Suggestion: wrap i18n.t and i18n.n in an abstraction that we control.

The other developer asked for more context. Why would we need those functions? Would they just call i18n.* directly? What would we gain from it?

And I had that funny feeling where I knew that we’d get something to gain from that change, but couldn’t remember an example for it. I did say that we’d be coupled with an implementation that we don’t control, and that we could be hurt by typos. But honestly that didn’t sell my case.

The downside of abstractions

I then started to consider a new challenge that I’m aware of, that relates with the quantity of things developers need to learn to get the necessary context to be productive.

We build abstraction upon abstraction and that means that new developers will need to learn it all. This is a nice example. Other developers could be very familiar with the i18n’s library and its API. But if they get to the project and see something different, they would need to check it out and learn how to use it.

And this compounds… abstraction after abstraction. How can we make projects more simple to onboard? What’s the cost of our abstractions and how can we minimize it?

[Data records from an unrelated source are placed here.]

(** Formatting with [d] places and reading back drops the places beyond. *)
Lemma wp_format_parse {S} t d Q E (σ : S) :
  0 ≤ t ≤ INT64_MAX → (d ≤ 6)%nat →
  Q (t / 10 ^ (6 - Z.of_nat d) * 10 ^ (6 - Z.of_nat d)) σ →
  wp (let* s := format_price t d in price_to_ticks s) Q E σ.
Proof.
  intros Ht Hd HQ. set (k := 6 - Z.of_nat d) in *. set (v := 10 ^ k) in *.
  set (u := 10 ^ Z.of_nat d).
  assert (Hv : 0 < v) by (apply Z.pow_pos_nonneg; lia).
  assert (Hu : 0 < u) by (apply Z.pow_pos_nonneg; lia).
  assert (Huv : u * v = 1000000).
  { unfold u, v. rewrite <- Z.pow_add_r by lia. by replace (Z.of_nat d + k) with 6 by lia. }
  wp_step. unfold format_price. rewrite (proj2 (Z.ltb_ge t 0)), (proj2 (Nat.ltb_ge 6 d)) by lia.
  assert (Hk6 : Z.of_nat (6 - d) = k) by lia. assert (Hvb : v ≤ 1000000 ∧ u ≤ 1000000) by nia.
  wp_step. apply wp_power_of_ten; [lia| |]; rewrite Hk6, Z.mul_1_l; fold v; [mlia|].
  wp_step. apply wp_power_of_ten; [lia| |]; rewrite Z.mul_1_l; fold u; [mlia|].
  rewrite (Z.quot_div_nonneg t v) by lia.
  pose proof (div_le_self t v ltac:(lia) Hv) as Hs.
  rewrite Z.quot_div_nonneg, Z.rem_mod_nonneg by lia.
  set (sc := t / v) in *.
  pose proof (Z.div_mod sc u ltac:(lia)) as Hdm. pose proof (Z.mod_pos_bound sc u Hu) as Hmb.
  pose proof (div_le_self sc u ltac:(lia) Hu) as Hw.
  destruct (print_int64_spec (sc / u)) as (Hwd & Hwn & Hwv & _); [lia|].
  destruct (print_int64_spec (sc mod u)) as (Hfd & Hfn & Hfv & Hfl); [lia|].
  set (fs := if (0 <? d)%nat then pad_zero d (print_int64 (sc mod u)) else []).
  assert (Hfs : digits fs ∧ length fs = d ∧ decimal fs = sc mod u).
  { unfold fs. destruct (0 <? d)%nat eqn:Hd0.
    - apply Nat.ltb_lt in Hd0. rewrite <- Hfv at 4.
      apply pad_zero_spec; [done|]. apply Hfl; [lia|]. fold u. lia.
    - apply Nat.ltb_ge in Hd0. assert (d = 0%nat) as -> by lia. split_and!; [constructor|done|].
      unfold u in *. simpl in *. unfold decimal, decimal_from. simpl. lia. }
  destruct Hfs as (Hfs1 & Hfs2 & Hfs3).
  wp_step. unfold price_to_ticks. rewrite String.list_ascii_of_string_of_list_ascii.
  replace (if (0 <? d)%nat then "."%char :: pad_zero d (print_int64 (sc mod u)) else [])
    with (if (0 <? d)%nat then "."%char :: fs else []) by (unfold fs; by destruct (0 <? d)%nat).
  destruct (print_int64 (sc / u)) as [|c ws] eqn:Hpr.
  { by destruct Hwn. }
  cbn [app].
  rewrite parse_signless by by inversion Hwd. rewrite app_comm_cons, <- Hpr in *.
  assert (Hval : fixed_value (print_int64 (sc / u)) fs = sc * v).
  { unfold fixed_value, ticks_per_unit. rewrite Hwv, Hfs2, Hfs3. fold k v. nia. }
  assert (Hle : sc * v ≤ INT64_MAX) by (pose proof (Z.mul_div_le t v Hv); unfold sc; lia).
  apply wp_parse_unsigned; rewrite ?Hval; [exact Hwd|exact Hfs1|lia| | |intros _; exact HQ|lia].
  - rewrite Hpr. simpl. lia.
  - intros Hd0. unfold fs. by rewrite Hd0.
Qed.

It’s not that abstractions don’t have their value. They have a huge value. They represent knowledge that we wrap under a concept and allow us to be more productive and succinct. But then we have the knowledge trade-off.

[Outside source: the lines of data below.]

(* ===== verification/Json.v ===== *)
(** * JSON values

    What the sources use of [nlohmann::json], which is not part of the
    repository: a class of operations with the documented facts about them that
    the code relies on.  A call that can throw a [json::exception] answers with
    its value or with the text of the exception.  [json_table] is an instance
    that evaluates: values are trees, and the texts that can be read are given
    by a table. *)
From S2P Require Import Prelude.

Class Json := {
  json : Type;
  json_null : json;
  json_string : string → json;
  json_array : list json → json;
  json_object : list (string * json) → json;
  is_object : json → bool;
  is_array : json → bool;
  is_string : json → bool;
  contains : json → string → bool;
  json_member : json → string → json + string;
  elements_of : json → list json;
  string_of : json → string + string;
  json_parse : string → json + string;
  json_dump : json → string + string;
  (** [at] finds the members that [contains] reports. *)
  contains_member j k : contains j k = true → ∃ v, json_member j k = inl v;
  (** [get<std::string>] reads the values that [is_string] reports. *)
  is_string_of j : is_string j = true → ∃ t, string_of j = inl t
}.

Section json.
Context `{Json} {S : Type}.

Definition from_json {A} (r : A + string) : M S A :=
  match r with inl a => ret a | inr w => throw (json_exception w) end.

(** [j.at(key)], [j.get<std::string>()], [j.dump()]. *)
Definition json_at (j : json) (key : string) : M S json := from_json (json_member j key).
Definition get_string (j : json) : M S string := from_json (string_of j).
Definition dump (j : json) : M S string := from_json (json_dump j).

(** [j.at(key).get<std::string>()]. *)
Definition get_member (j : json) (key : string) : M S string :=
  let* v := json_at j key in get_string v.

(** [j.contains(k1) && j.contains(k2) && ...]. *)
Definition has_members (j : json) (keys : list string) : bool := forallb (contains j) keys.

(** [j.at(key).is_string()]. *)
Definition member_is_string (j : json) (key : string) : M S bool :=
  let* v := json_at j key in ret (is_string v).

(** [j.at(k1).is_string() && j.at(k2).is_string() && ...], evaluated from the left
    until one is not. *)
Fixpoint members_are_strings (j : json) (keys : list string) : M S bool :=
  match keys with
  | [] => ret true
  | key :: rest =>
      let* b := member_is_string j key in
      if b then members_are_strings j rest else ret false
  end.

(** The text of a member that is a string. *)
Definition text_member (j : json) (key : string) : option string :=
  if contains j key then
    match json_member j key with
    | inl v => if is_string v then match string_of v with inl t => Some t | inr _ => None end else None
    | inr _ => None
    end
  else None.

Lemma wp_json_at j key Q E s :
  contains j key = true → (∀ v, json_member j key = inl v → Q v s) → wp (json_at j key) Q E s.
Proof.
  intros Hc HQ. destruct (contains_member j key Hc) as [v Hv].
  unfold json_at. rewrite Hv. by apply wp_ret, HQ.
Qed.

(** A guarded read of a text member, when it is one and when it is not. *)
Lemma wp_member_is_string j key Q E s :
  contains j key = true →
  (∀ t, text_member j key = Some t → Q true s) → (text_member j key = None → Q false s) →
  wp (member_is_string j key) Q E s.
Proof.
  intros Hc HQ HN. unfold member_is_string. wp_step. apply wp_json_at; [done|].
  intros v Hv. wp_step. unfold text_member in *. rewrite Hc, Hv in *.
  destruct (is_string v) eqn:Hs; [|auto]. destruct (is_string_of v Hs) as [t Ht]. rewrite Ht in *. eauto.
Qed.

(** The guards in front of the reads of several text members. *)
Lemma wp_members_are_strings j keys Q E s :
  has_members j keys = true →
  (Forall (λ k, ∃ t, text_member j k = Some t) keys → Q true s) →
  (Exists (λ k, text_member j k = None) keys → Q false s) →
  wp (members_are_strings j keys) Q E s.
Proof.
  unfold has_members. induction keys as [|k keys IH]; simpl; intros Hc HQ HN; [by apply wp_ret, HQ|].
  apply andb_true_iff in Hc as [Hk Hr]. wp_step. apply wp_member_is_string; [done| |].
  - intros t Ht. apply IH; [done| |]; intros Hall; [apply HQ|apply HN]; eauto.
  - intros Ht. apply wp_ret, HN. by left.
Qed.

Lemma wp_get_member j key t Q E s :
  text_member j key = Some t → Q t s → wp (get_member j key) Q E s.
Proof.
  unfold text_member, get_member, json_at, get_string. intros Ht HQ.
  destruct (contains j key); [|done]. destruct (json_member j key) as [v|]; [|done]. simpl. do 2 wp_step.
  destruct (is_string v); [|done]. destruct (string_of v); [|done]. injection Ht as ->. by apply wp_ret.
Qed.
End json.

Lemma text_member_contains `{Json} j key t : text_member j key = Some t → contains j key = true.
Proof. unfold text_member. by destruct (contains j key). Qed.

Lemma text_member_absent `{Json} j key : contains j key = false → text_member j key = None.
Proof. unfold text_member. by intros ->. Qed.

Lemma has_members_false `{Json} j keys :
  has_members j keys = false → Exists (λ k, text_member j k = None) keys.
Proof.
  unfold has_members. induction keys as [|k keys IH]; [done|]. simpl.
  intros [Hk|Hr]%andb_false_iff; [left; by apply text_member_absent|right; auto].
Qed.

(** ** An instance that evaluates *)

#[local] Set Warnings "-register-all".

Inductive tree : Type :=
| TNull
| TString (t : string)
| TArray (l : list tree)
| TObject (l : list (string * tree)).

Fixpoint tree_member (l : list (string * tree)) (key : string) : option tree :=
  match l with
  | [] => None
  | (k, v) :: r => if bool_decide (k = key) then Some v else tree_member r key
  end.

Definition tree_at (j : tree) (key : string) : option tree :=
  match j with TObject l => tree_member l key | _ => None end.

Definition read_table (table : list (string * tree)) (text : string) : tree + string :=
  match tree_member table text with Some v => inl v | None => inr "parse error" end.

(** The tree instance writes a value as the text the table reads it from. *)
#[local, refine] Instance json_table (table : list (string * tree)) (write : tree → string) : Json := {|
  json := tree;
  json_null := TNull;
  json_string := TString;
  json_array := TArray;
  json_object := TObject;
  is_object j := match j with TObject _ => true | _ => false end;
  is_array j := match j with TArray _ => true | _ => false end;
  is_string j := match j with TString _ => true | _ => false end;
  contains j k := match tree_at j k with Some _ => true | None => false end;
  json_member j k := match tree_at j k with Some v => inl v | None => inr "key not found" end;
  elements_of j := match j with TArray l => l | _ => [] end;
  string_of j := match j with TString t => inl t | _ => inr "type must be string" end;
  json_parse := read_table table;
  json_dump j := inl (write j)
|}.
Proof.
  - intros j k. destruct (tree_at j k); [by eexists|done].
  - intros []; [done|by eexists|done..].
Defined.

Why would this specific abstraction be useful?

A couple of days after that pull request discussion I remembered why I felt the need for an abstraction on the i18n layer. I worked on a project before related with invoicing and we had support for several languages. Some day we got this feature request:

We now have accounts that have specific tax constraints. So if an account is from type A or B, instead of the label ‘Tax’ we want to display ‘Tax B’.

This was a huge project and had this label everywhere. Sometimes the tokens were dynamic, so a simple search and replace didn’t fix it. It actually took some weeks of user bug reporting until we got the feeling that everything was covered.

If we had this abstraction if could easily act under it:

function translate(account, token) {
  const resolved = operate(account, token);
  return resolved || i18n.t(token);
}

function operate(account, token) {
  if (account.underSomeCondition() && token == 'culprit') {
    return i18n.t('culprit.caseA')
  }
}

This is a raw example. I wouldn’t do this way: it wouldn’t scale on complexity and we’d have to test things on each token resolution. But it proves the point that the abstraction gave us options. I would use this temporarily to log whenever we had that scenario. And then would update the caller code:

- i18n.t('culprit')
+ taxLabel(account)

With a good test coverage maybe we’d get all the occurrences just by running the test suite.

Summary

Our experience transforms the way we do things. Sometimes we get the urge to over complicate because we’ve been in situations that turned out be be more complicated and we weren’t prepared for that. We can’t have it all:

  • Code that is prepared for every new change request we’ll have
  • Code that is very direct and straightforward but hard to change

Writing code that is easy to change and ages well is hard.